* [Task to carry out] In the data below, one line contains "frozen_hashes L = hashes_at" and a later one contains "L !! Z.to_nat i = L' !! Z.to_nat i) \/ collision". Print both, with every line between them, exactly and alone.

* [Information shown]
(* ===== verification/MerkleSpec.v ===== *)
(** * The reference Merkle accumulator

    The tree every accumulator component is compared with: the leaves of a list
    padded with placeholders to the next power of two, where an empty subtree of
    any height hashes to the placeholder.  [node_hash L l k] is the hash of the
    [k]-th node of level [l]. *)
From stdpp Require Import base list numbers strings option.
From Stdlib Require Import ZArith Lia Bool.
From S2P Require Import Prelude Position Hash.

Section Spec.
Context {HV : Type} `{HashValueOps HV} `{CryptoHasher HV}.
Implicit Types (L : list HV) (l : nat) (k n : Z).

Definition zlen (L : list HV) : Z := Z.of_nat (length L).

Fixpoint node_hash L l k : HV :=
  if zlen L <=? k * pow2 l then ACCUMULATOR_PLACEHOLDER_HASH
  else match l with
       | O => default ACCUMULATOR_PLACEHOLDER_HASH (L !! Z.to_nat k)
       | S l => hash_node (node_hash L l (2 * k)) (node_hash L l (2 * k + 1))
       end.

Definition spec_root L : HV := node_hash L (rootl (zlen L)) 0.

(** Hashes at a list of nodes, and at the roots of the full subtrees. *)
Definition hashes_at L (nodes : list (nat * Z)) : list HV :=
  map (fun x => node_hash L (fst x) (snd x)) nodes.
Definition frozen_hashes L : list HV := hashes_at L (frozen_range 0 64 (zlen L)).

(** The pairs of children the reference tree hashes. *)
Definition tree_pair L (x : HV * HV) : Prop :=
  exists l k, 0 <= k /\ k * pow2 (S l) < zlen L /\
    x = (node_hash L l (2 * k), node_hash L l (2 * k + 1)).

Lemma hashes_at_cat L a b : hashes_at L (a ++ b) = hashes_at L a ++ hashes_at L b.
Proof. apply map_app. Qed.

Lemma hashes_at_length L nodes : length (hashes_at L nodes) = length nodes.
Proof. apply length_map. Qed.

Lemma zlen_app L L' : zlen (L ++ L') = zlen L + zlen L'.
Proof. unfold zlen. rewrite length_app. lia. Qed.

Lemma zlen_nonneg L : 0 <= zlen L.
Proof. unfold zlen. lia. Qed.

Lemma node_hash_placeholder L l k : zlen L <= k * pow2 l ->
  node_hash L l k = ACCUMULATOR_PLACEHOLDER_HASH.
Proof. intros Hle. destruct l; cbn [node_hash]; by rewrite (proj2 (Z.leb_le _ _)). Qed.

Lemma node_hash_S L l k : k * pow2 (S l) < zlen L ->
  node_hash L (S l) k = hash_node (node_hash L l (2 * k)) (node_hash L l (2 * k + 1)).
Proof. intros Hlt. cbn [node_hash]. by rewrite (proj2 (Z.leb_gt _ _)). Qed.

Lemma node_hash_0 L k h : 0 <= k -> L !! Z.to_nat k = Some h -> node_hash L 0 k = h.
Proof.
  intros Hk Hl. cbn [node_hash]. pose proof (lookup_lt_Some _ _ _ Hl).
  rewrite pow2_0, (proj2 (Z.leb_gt _ _)) by (unfold zlen; lia). by rewrite Hl.
Qed.

(** A parent from its children, whichever side is asked for. *)
Lemma node_hash_even L l k : 0 <= k -> Z.even k = true -> k * pow2 l < zlen L ->
  node_hash L (S l) (k / 2) = hash_node (node_hash L l k) (node_hash L l (k + 1)).
Proof.
  intros Hk He Hlt. apply Z.even_spec in He as [j ->].
  rewrite (Z.mul_comm 2 j), Z.div_mul, Z.mul_comm by lia. apply node_hash_S.
  rewrite pow2_S. lia.
Qed.

Lemma node_hash_odd L l k : 0 <= k -> Z.odd k = true -> (k - 1) * pow2 l < zlen L ->
  node_hash L (S l) (k / 2) = hash_node (node_hash L l (k - 1)) (node_hash L l k).
Proof.
  intros Hk Ho Hlt. apply Z.odd_spec in Ho as [j ->].
  replace ((2 * j + 1) / 2) with j by (Z.to_euclidean_division_equations; lia).
  replace (2 * j + 1 - 1) with (2 * j) in * by lia. apply node_hash_S. rewrite pow2_S. lia.
Qed.

(** Hashes of full subtrees are stable under appending leaves. *)
Lemma node_hash_app L L' l k : 0 <= k -> (k + 1) * pow2 l <= zlen L ->
  node_hash (L ++ L') l k = node_hash L l k.
Proof.
  revert k. induction l as [|l IH]; intros k Hk Hle; pose proof (zlen_nonneg L').
  - rewrite pow2_0 in Hle. destruct (lookup_lt_is_Some_2 L (Z.to_nat k)) as [h Hh];
      [unfold zlen in *; lia|].
    rewrite (node_hash_0 L k h), (node_hash_0 (L ++ L') k h); try done.
    by apply lookup_app_l_Some.
  - rewrite pow2_S in Hle. pose proof (pow2_pos l).
    rewrite !node_hash_S by (rewrite ?zlen_app, pow2_S; nia).
    by rewrite !IH by nia.
Qed.

Lemma hashes_at_app L L' nodes :
  (forall l k, (l, k) ∈ nodes -> 0 <= k /\ (k + 1) * pow2 l <= zlen L) ->
  hashes_at (L ++ L') nodes = hashes_at L nodes.
Proof.
  intros Hf. apply map_ext_in. intros [l k] Hin. apply list_elem_of_In in Hin.
  destruct (Hf l k Hin). by apply node_hash_app.
Qed.

(** Any level that covers all leaves has the root as first node once padded:
    the root itself is at the least such level. *)
Lemma spec_root_nil : spec_root [] = ACCUMULATOR_PLACEHOLDER_HASH.
Proof. reflexivity. Qed.

(** One more leaf at index [zlen L]. *)
Lemma node_hash_snoc L h : node_hash (L ++ [h]) 0 (zlen L) = h.
Proof.
  apply node_hash_0; [apply zlen_nonneg|]. unfold zlen. rewrite Nat2Z.id.
  by apply list_lookup_middle.
Qed.

(** *** Binding

    A node determines the leaves below it, unless two different pairs of
    children that the trees hash have the same hash. *)
Lemma tree_pair_S L l k : 0 <= k -> k * pow2 (S l) < zlen L ->
  tree_pair L (node_hash L l (2 * k), node_hash L l (2 * k + 1)).
Proof. intros. by exists l, k. Qed.

Lemma node_hash_binding L L' l k :
  0 <= k -> (k + 1) * pow2 l <= zlen L -> (k + 1) * pow2 l <= zlen L' ->
  node_hash L l k = node_hash L' l k ->
  (forall i, k * pow2 l <= i < (k + 1) * pow2 l -> L !! Z.to_nat i = L' !! Z.to_nat i) \/
  collision (tree_pair L) (tree_pair L').
Proof.
  revert k. induction l as [|l IH]; intros k Hk HL HL' E.
  - rewrite pow2_0 in *. left. intros i Hi. replace i with k by lia.
    destruct (lookup_lt_is_Some_2 L (Z.to_nat k)) as [h Hh]; [unfold zlen in *; lia|].
    destruct (lookup_lt_is_Some_2 L' (Z.to_nat k)) as [h' Hh']; [unfold zlen in *; lia|].
    rewrite (node_hash_0 L k h), (node_hash_0 L' k h') in E by done. congruence.
  - pose proof (pow2_pos l). rewrite pow2_S in *. rewrite !node_hash_S in E by (rewrite pow2_S; nia).
    destruct (hash_node_agree _ _ _ _ _ _ E
                (tree_pair_S L l k Hk ltac:(rewrite pow2_S; nia))
                (tree_pair_S L' l k Hk ltac:(rewrite pow2_S; nia))) as [[El Er]|]; [|by right].
    destruct (IH (2 * k)) as [Hl|]; [nia..|done| |by right].
    destruct (IH (2 * k + 1)) as [Hr|]; [nia..|done| |by right].
    left. intros i Hi. destruct (Z.lt_ge_cases i ((2 * k + 1) * pow2 l)); [apply Hl|apply Hr]; nia.
Qed.

(** The roots of the full subtrees determine all the leaves. *)
Lemma frozen_binding L L' : zlen L <= zlen L' -> zlen L < U64 ->
  frozen_hashes L = hashes_at L' (frozen_range 0 64 (zlen L)) ->
  L `prefix_of` L' \/ collision (tree_pair L) (tree_pair L').
Proof.
  intros Hle HU E.
  assert (Hall : forall nodes, hashes_at L nodes = hashes_at L' nodes ->
    (forall l k, (l, k) ∈ nodes -> 0 <= k /\ (k + 1) * pow2 l <= zlen L) ->
    (forall l k i, (l, k) ∈ nodes -> k * pow2 l <= i < (k + 1) * pow2 l ->
      L !! Z.to_nat i = L' !! Z.to_nat i) \/ collision (tree_pair L) (tree_pair L')).
  { induction nodes as [|[l0 k0] nodes IH]; intros Eh Hn.
    - left. intros l k i Hin%not_elem_of_nil. done.
    - injection Eh as Eh0 Eh. destruct (Hn l0 k0) as [Hk Hb]; [by left|].
      destruct (node_hash_binding L L' l0 k0) as [Hl|]; [done|done|lia|done| |by right].
      destruct IH as [Hr|]; [done|intros; apply Hn; by right| |by right].
      left. intros l k i [[= -> ->]|Hin]%elem_of_cons Hi; [by apply Hl|by apply (Hr l k)]. }
  destruct (Hall (frozen_range 0 64 (zlen L))) as [Hi|]; [done| | |by right].
  { intros l k Hin. pose proof (zlen_nonneg L).
    by destruct (frozen_range_In 0 64 (zlen L) l k) as (_ & _ & ? & ?). }
  left. exists (drop (length L) L'). apply list_eq. intros i.
  destruct (decide (i < length L)%nat) as [Hlt|Hge].
  - rewrite lookup_app_l by done.
    destruct (frozen_cover (zlen L) (Z.of_nat i)) as (l & k & Hin & Hk);
      [unfold zlen; lia|done|].
    specialize (Hi l k (Z.of_nat i) Hin Hk). rewrite Nat2Z.id in Hi. done.
  - rewrite lookup_app_r, lookup_drop by lia. f_equal. lia.
Qed.
End Spec.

* [Finished task]
  frozen_hashes L = hashes_at L' (frozen_range 0 64 (zlen L)) ->
  L `prefix_of` L' \/ collision (tree_pair L) (tree_pair L').
Proof.
  intros Hle HU E.
  assert (Hall : forall nodes, hashes_at L nodes = hashes_at L' nodes ->
    (forall l k, (l, k) ∈ nodes -> 0 <= k /\ (k + 1) * pow2 l <= zlen L) ->
    (forall l k i, (l, k) ∈ nodes -> k * pow2 l <= i < (k + 1) * pow2 l ->
      L !! Z.to_nat i = L' !! Z.to_nat i) \/ collision (tree_pair L) (tree_pair L')).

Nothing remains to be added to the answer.